喊杀声渐渐平息,堡垒里的清军知道顽抗是死,大多都是跪地求饶。
捻军也不为难这些同是穷苦的底层人,只要放下武器,就一律绑了!
石垒中,只剩下冲天的火光和胜利者的欢呼声,顺着风飘得老远。
坡顶的张乐行看着那道冲天的火光,猛地攥紧了拳头,心中震撼莫名。
他与皖北的清军纠缠多年,官道上的堡垒让他苦不堪言,从来没想过坚城硬垒居然能这么轻松就炸开来,以前打个几百人的小堡都要折损上百弟兄,也试过用好不容易收集而来的炸药试过,可是就是没用。现在倒好,太平军一顿火药下去,连半个时辰都不用就拿下来了。
“三十一检点好手段!”张乐行转头对着李峰抱拳,语气里的敬服比之前又多了几分,“有这炸墙的本事,以后沿线的石垒全是我们囊中之物!”
李峰笑了笑,没说话。
他知道经此一役,张乐行和这些捻军头领,只会更愿意跟自己合作,毕竟实打实的好处摆在眼前,比说多少空话都管用。

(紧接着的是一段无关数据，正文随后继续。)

(* ===== verification/Bundler.v ===== *)
(** * The bundler (internal/bundler/bundler.go)

    Items are collected into bundles, bundles queue up, and at most
    [HandlerLimit] goroutines hand them to a function. The state of the struct
    is [Bundler]; [Sys] adds the goroutines that run its methods, and [step] is
    what they can do between two releases of the mutex. *)

From S2P Require Import Prelude GoLib.

(** ** The weighted semaphore (golang.org/x/sync/semaphore)

    [Acquired n s s'] is an [Acquire] of weight [n] that returns nil,
    [Cancelled n s s'] one whose context ended. *)

Class Weighted := {
  sem : Type;
  NewWeighted : Z -> sem;
  TryAcquire : Z -> sem -> bool * sem;
  Acquired : Z -> sem -> sem -> Prop;
  Cancelled : Z -> sem -> sem -> Prop;
  Release : Z -> sem -> gores sem;
}.

(** What its documentation says, of the weight that is out and the capacity. *)
Class WeightedLaws `(Weighted) (held : sem -> Z) (capacity : sem -> Z) := {
  new_held n : held (NewWeighted n) = 0 /\ capacity (NewWeighted n) = n;
  try_acquired n s s' : TryAcquire n s = (true, s') -> held s' = held s + n /\ held s' <= capacity s' /\ capacity s' = capacity s;
  try_refused n s s' : TryAcquire n s = (false, s') -> s' = s;
  acquired_held n s s' : Acquired n s s' -> held s' = held s + n /\ held s' <= capacity s' /\ capacity s' = capacity s;
  cancelled_held n s s' : Cancelled n s s' -> held s' = held s /\ capacity s' = capacity s;
  release_held n s : 0 <= n <= held s -> exists s', Release n s = Ok s' /\ held s' = held s - n /\ capacity s' = capacity s;
}.

(** ** The struct and its methods *)

Inductive mode := none | add_mode | addWait_mode.
#[export] Instance mode_eq_dec : EqDecision mode.
Proof. solve_decision. Defined.

(** The exported limits, all of them [int]. *)
Record limits := {
  BundleCountThreshold : Z;
  BundleByteThreshold : Z;
  BundleByteLimit : Z;
  BufferedByteLimit : Z;
  HandlerLimit : Z;
}.

(** The limits [New] sets. *)
Definition default_limits : limits :=
  {| BundleCountThreshold := 10; BundleByteThreshold := 1000000; BundleByteLimit := 0;
     BufferedByteLimit := 1000000000; HandlerLimit := 1 |}.

Section bundler.
Context {T : Type} `{Weighted}.

(** [b_ptr] is the bundle's address; [b_flush] the wait group of its flush,
    by its number: the [n]-th flush closes the [n]-th wait group. *)
Record bundle := { b_ptr : nat; b_items : list T; b_size : Z; b_flush : nat }.

(** The semaphore is created with the limit, which may not change after the
    first call that makes it. The wait groups are their counters. [queue] is
    the linked list from [head] to [tail]. *)
Record Bundler := {
  handlerCount : Z;
  bsem : sem;
  curBundle : option bundle;
  queue : list bundle;
  curFlush : nat;
  wgs : nat -> Z;
  bmode : mode;
  fresh : nat;
}.

Context (L : limits).

Definition New : Bundler :=
  {| handlerCount := 0; bsem := NewWeighted (BufferedByteLimit L); curBundle := None; queue := []; curFlush := 0;
     wgs := fun _ => 0; bmode := none; fresh := 0 |}.

(** [bundle.add] *)
Definition bundle_add (bu : bundle) (item : T) (size : Z) : bundle :=
  {| b_ptr := b_ptr bu; b_items := b_items bu ++ [item]; b_size := i64 (b_size bu + size); b_flush := b_flush bu |}.

(** With the bundles whose handler goroutine it starts. *)
Definition enqueueCurBundle (b : Bundler) : list bundle * Bundler :=
  match curBundle b with
  | None => ([], b)
  | Some bu =>
      if handlerCount b <? HandlerLimit L then
        ([bu], {| handlerCount := handlerCount b + 1; bsem := bsem b; curBundle := None; queue := queue b;
                  curFlush := curFlush b; wgs := wgs b; bmode := bmode b; fresh := fresh b |})
      else
        ([], {| handlerCount := handlerCount b; bsem := bsem b; curBundle := None; queue := queue b ++ [bu];
                curFlush := curFlush b; wgs := wgs b; bmode := bmode b; fresh := fresh b |})
  end.

Definition setMode (m : mode) (b : Bundler) : gores unit * Bundler :=
  if bool_decide (bmode b = m) || bool_decide (bmode b = none) then
    (Ok tt, {| handlerCount := handlerCount b; bsem := bsem b; curBundle := curBundle b; queue := queue b;
               curFlush := curFlush b; wgs := wgs b; bmode := m; fresh := fresh b |})
  else (Err (Sent errMixedMethods), b).

Definition canFit (bu : bundle) (size : Z) : bool :=
  ((BundleByteLimit L <=? 0) || (i64 (b_size bu + size) <=? BundleByteLimit L)) &&
  ((BundleCountThreshold L <=? 0) || (Z.of_nat (length (b_items bu)) <? BundleCountThreshold L)).

Definition with_bsem (s : sem) (b : Bundler) : Bundler :=
  {| handlerCount := handlerCount b; bsem := s; curBundle := curBundle b; queue := queue b;
     curFlush := curFlush b; wgs := wgs b; bmode := bmode b; fresh := fresh b |}.

(** [f] with one more or one less at [i]. *)
Definition bump (f : nat -> Z) (i : nat) (d : Z) : nat -> Z := fun j => if (j =? i)%nat then f j + d else f j.

(** A [curBundle] there is, a new one if need be. *)
Definition withCurBundle (b : Bundler) : Bundler :=
  match curBundle b with
  | Some _ => b
  | None =>
      {| handlerCount := handlerCount b; bsem := bsem b;
         curBundle := Some {| b_ptr := fresh b; b_items := []; b_size := 0; b_flush := curFlush b |};
         queue := queue b; curFlush := curFlush b; wgs := bump (wgs b) (curFlush b) 1; bmode := bmode b; fresh := S (fresh b) |}
  end.

Definition addToCur (item : T) (size : Z) (b : Bundler) : Bundler :=
  {| handlerCount := handlerCount b; bsem := bsem b; curBundle := (fun bu => bundle_add bu item size) <$> curBundle b;
     queue := queue b; curFlush := curFlush b; wgs := wgs b; bmode := bmode b; fresh := fresh b |}.

Definition cur_full (b : Bundler) : bool :=
  match curBundle b with
  | None => false
  | Some bu => (b_size bu >=? BundleByteThreshold L) || (Z.of_nat (length (b_items bu)) =? BundleCountThreshold L)
  end.

(** [add], up to the timer, which only makes [tryHandleBundles] run later. *)
Definition add (item : T) (size : Z) (b : Bundler) : list bundle * Bundler :=
  let into_cur :=
    let '(g1, b) := match curBundle b with
                    | Some bu => if negb (canFit bu size) then enqueueCurBundle b else ([], b)
                    | None => ([], b)
                    end in
    let b := addToCur item size (withCurBundle b) in
    let '(g2, b) := if cur_full b then enqueueCurBundle b else ([], b) in
    (g1 ++ g2, b) in
  match last (queue b), curBundle b with
  | Some tail, None =>
      if canFit tail size then
        ([], {| handlerCount := handlerCount b; bsem := bsem b; curBundle := None;
                queue := alter (fun bu => bundle_add bu item size) (length (queue b) - 1)%nat (queue b);
                curFlush := curFlush b; wgs := wgs b; bmode := bmode b; fresh := fresh b |})
      else into_cur
  | _, _ => into_cur
  end.

(** [tryHandleBundles], which the timer runs. *)
Definition tryHandleBundles : Bundler -> list bundle * Bundler := enqueueCurBundle.

Definition next (b : Bundler) : option bundle * Bundler :=
  match queue b with
  | [] => (None, b)
  | bu :: q => (Some bu, {| handlerCount := handlerCount b; bsem := bsem b; curBundle := curBundle b; queue := q;
                            curFlush := curFlush b; wgs := wgs b; bmode := bmode b; fresh := fresh b |})
  end.

(** [WaitGroup.Done]: below zero it panics. *)
Definition wg_done (i : nat) (b : Bundler) : gores Bundler :=
  if wgs b i - 1 <? 0 then Err Panic else
  Ok {| handlerCount := handlerCount b; bsem := bsem b; curBundle := curBundle b; queue := queue b;
        curFlush := curFlush b; wgs := bump (wgs b) i (-1); bmode := bmode b; fresh := fresh b |}.

Definition postHandle (bu : bundle) (b : Bundler) : gores (option bundle * Bundler) :=
  let? s := Release (b_size bu) (bsem b) in
  let? b := wg_done (b_flush bu) (with_bsem s b) in
  match next b with
  | (None, b) => Ok (None, {| handlerCount := handlerCount b - 1; bsem := bsem b; curBundle := curBundle b; queue := queue b;
                              curFlush := curFlush b; wgs := wgs b; bmode := bmode b; fresh := fresh b |})
  | nb => Ok nb
  end.

Definition oversized (size : Z) : bool := (BundleByteLimit L >? 0) && (size >? BundleByteLimit L).

(** [Add] up to the lock: whether the item may be added. *)
Definition Add (size : Z) (b : Bundler) : gores unit * Bundler :=
  match setMode add_mode b with
  | (Err e, b) => (Err e, b)
  | (Ok _, b) =>
      if oversized size then (Err (Sent ErrOversizedItem), b) else
      let '(ok, s) := TryAcquire size (bsem b) in
      (if ok : bool then Ok tt else Err (Sent ErrOverflow), with_bsem s b)
  end.

(** [AddWait] up to the semaphore. *)
Definition AddWait (size : Z) (b : Bundler) : gores unit * Bundler :=
  match setMode addWait_mode b with
  | (Err e, b) => (Err e, b)
  | (Ok _, b) => if oversized size then (Err (Sent ErrOversizedItem), b) else (Ok tt, b)
  end.

(** [Flush] up to its waits: the number of the flush is that of its wait group
    and of its channel; [prev] is the channel before. *)
Definition Flush (b : Bundler) : list bundle * Bundler :=
  let '(g, b) := enqueueCurBundle b in
  (g, {| handlerCount := handlerCount b; bsem := bsem b; curBundle := curBundle b; queue := queue b;
         curFlush := S (curFlush b); wgs := wgs b; bmode := bmode b; fresh := fresh b |}).

(** ** The goroutines *)

(** [waiting]: calls of [AddWait] at the semaphore. [entered]: calls that hold
    their weight and wait for the mutex. [running]: the bundles handlers are at
    work on. [flushing]: flushes that have not returned. [closed]: the channels
    that are closed. [accepted] and [started] are histories: the items added, and
    the bundles handed to a handler, in order. *)
Record Sys := {
  bun : Bundler;
  waiting : list (T * Z);
  entered : list (T * Z);
  running : list bundle;
  flushing : list nat;
  closed : list nat;
  accepted : list T;
  started : list bundle;
}.

Definition init : Sys :=
  {| bun := New; waiting := []; entered := []; running := []; flushing := []; closed := []; accepted := []; started := [] |}.

(** The state after a critical section that started the handlers [gb.1]. *)
Definition spawn (gb : list bundle * Bundler) (s : Sys) : Sys :=
  {| bun := snd gb; waiting := waiting s; entered := entered s; running := running s ++ fst gb; flushing := flushing s;
     closed := closed s; accepted := accepted s; started := started s ++ fst gb |}.

Definition with_bun (b : Bundler) (s : Sys) : Sys := spawn ([], b) s.

(** A handler at work on [bu], the [i]-th, returns: [handle] goes on with what
    [postHandle] gives it. *)
Definition handled (i : nat) (bu : bundle) (s : Sys) : gores Sys :=
  let? nb := postHandle bu (bun s) in
  let more := match fst nb with Some bu' => [bu'] | None => [] end in
  Ok {| bun := snd nb; waiting := waiting s; entered := entered s; running := delete i (running s) ++ more; flushing := flushing s;
        closed := closed s; accepted := accepted s; started := started s ++ more |}.

(** Both waits of the [k]-th flush are over. *)
Definition flush_ready (k : nat) (s : Sys) : bool :=
  (match k with O => true | S p => bool_decide (p ∈ closed s) end) && (wgs (bun s) k =? 0).

Definition in_waiting (w : list (T * Z)) (s : Sys) : Sys :=
  {| bun := bun s; waiting := w; entered := entered s; running := running s; flushing := flushing s; closed := closed s;
     accepted := accepted s; started := started s |}.
Definition in_entered (e : list (T * Z)) (s : Sys) : Sys :=
  {| bun := bun s; waiting := waiting s; entered := e; running := running s; flushing := flushing s; closed := closed s;
     accepted := accepted s; started := started s |}.
Definition add_entered (i : nat) (item : T) (size : Z) (s : Sys) : Sys :=
  let s1 := spawn (add item size (bun s)) (in_entered (delete i (entered s)) s) in
  {| bun := bun s1; waiting := waiting s1; entered := entered s1; running := running s1; flushing := flushing s1;
     closed := closed s1; accepted := accepted s1 ++ [item]; started := started s1 |}.
Definition begin_flush (s : Sys) : Sys :=
  let s1 := spawn (Flush (bun s)) s in
  {| bun := bun s1; waiting := waiting s1; entered := entered s1; running := running s1;
     flushing := flushing s1 ++ [curFlush (bun s)]; closed := closed s1; accepted := accepted s1; started := started s1 |}.
Definition end_flush (k : nat) (s : Sys) : Sys :=
  {| bun := bun s; waiting := waiting s; entered := entered s; running := running s;
     flushing := filter (fun j => j <> k) (flushing s); closed := k :: closed s; accepted := accepted s; started := started s |}.

(** One critical section of one goroutine. Weights are sizes, never negative.
    The timer may fire at any time: a stopped one may be at the mutex already. *)
Inductive step (s : Sys) : Sys -> Prop :=
  | step_refused size e b : 0 <= size -> Add size (bun s) = (Err e, b) -> step s (with_bun b s)
  | step_Add item size b : 0 <= size -> Add size (bun s) = (Ok tt, b) ->
      step s (in_entered (entered s ++ [(item, size)]) (with_bun b s))
  | step_wait_refused size e b : 0 <= size -> AddWait size (bun s) = (Err e, b) -> step s (with_bun b s)
  | step_AddWait item size b : 0 <= size -> AddWait size (bun s) = (Ok tt, b) ->
      step s (in_waiting (waiting s ++ [(item, size)]) (with_bun b s))
  | step_acquired i item size s' : waiting s !! i = Some (item, size) -> Acquired size (bsem (bun s)) s' ->
      step s (in_entered (entered s ++ [(item, size)]) (in_waiting (delete i (waiting s)) (with_bun (with_bsem s' (bun s)) s)))
  | step_cancelled i item size s' : waiting s !! i = Some (item, size) -> Cancelled size (bsem (bun s)) s' ->
      step s (in_waiting (delete i (waiting s)) (with_bun (with_bsem s' (bun s)) s))
  | step_added i item size : entered s !! i = Some (item, size) -> step s (add_entered i item size s)
  | step_timer : step s (spawn (tryHandleBundles (bun s)) s)
  | step_handled i bu s' : running s !! i = Some bu -> handled i bu s = Ok s' -> step s s'
  | step_Flush : step s (begin_flush s)
  | step_flushed k : k ∈ flushing s -> flush_ready k s = true -> step s (end_flush k s).

Definition reachable (s : Sys) : Prop := rtc step init s.
End bundler.
Arguments bundle : clear implicits.
Arguments Bundler T {_}.
Arguments Sys T {_}.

定远县城墙上的刘都司听见那声巨响的时候,痛苦地闭上了眼睛。
他知道,王家石垒已经无救了。
他扶着垛口,已在寒风中站了两个多时辰,双脚早已麻木,几乎失去知觉。
baozha声炸裂夜空的刹那,他猛地怒吼一声,拔出腰间佩刀,“哐当”一声狠狠劈在城垛上,火星四溅。
“大人!大人!”一名探马连滚带爬冲上城墙,脸色惨白如纸,“五里外发现大队人马,看旗号——有太平军的骑兵!还有大批捻军!”
刘都司深吸一口气,手指死死扣住冰冷的砖石,才勉强稳住身形。
后背的冷汗早已浸透棉袍,黏腻冰凉。
他心中雪亮:果然是个圈套!
若非自己心存疑虑,未曾贸然出城救援,此刻怕早已被敌骑围困,尸首分离,脑袋说不定已悬于敌营旗杆之上。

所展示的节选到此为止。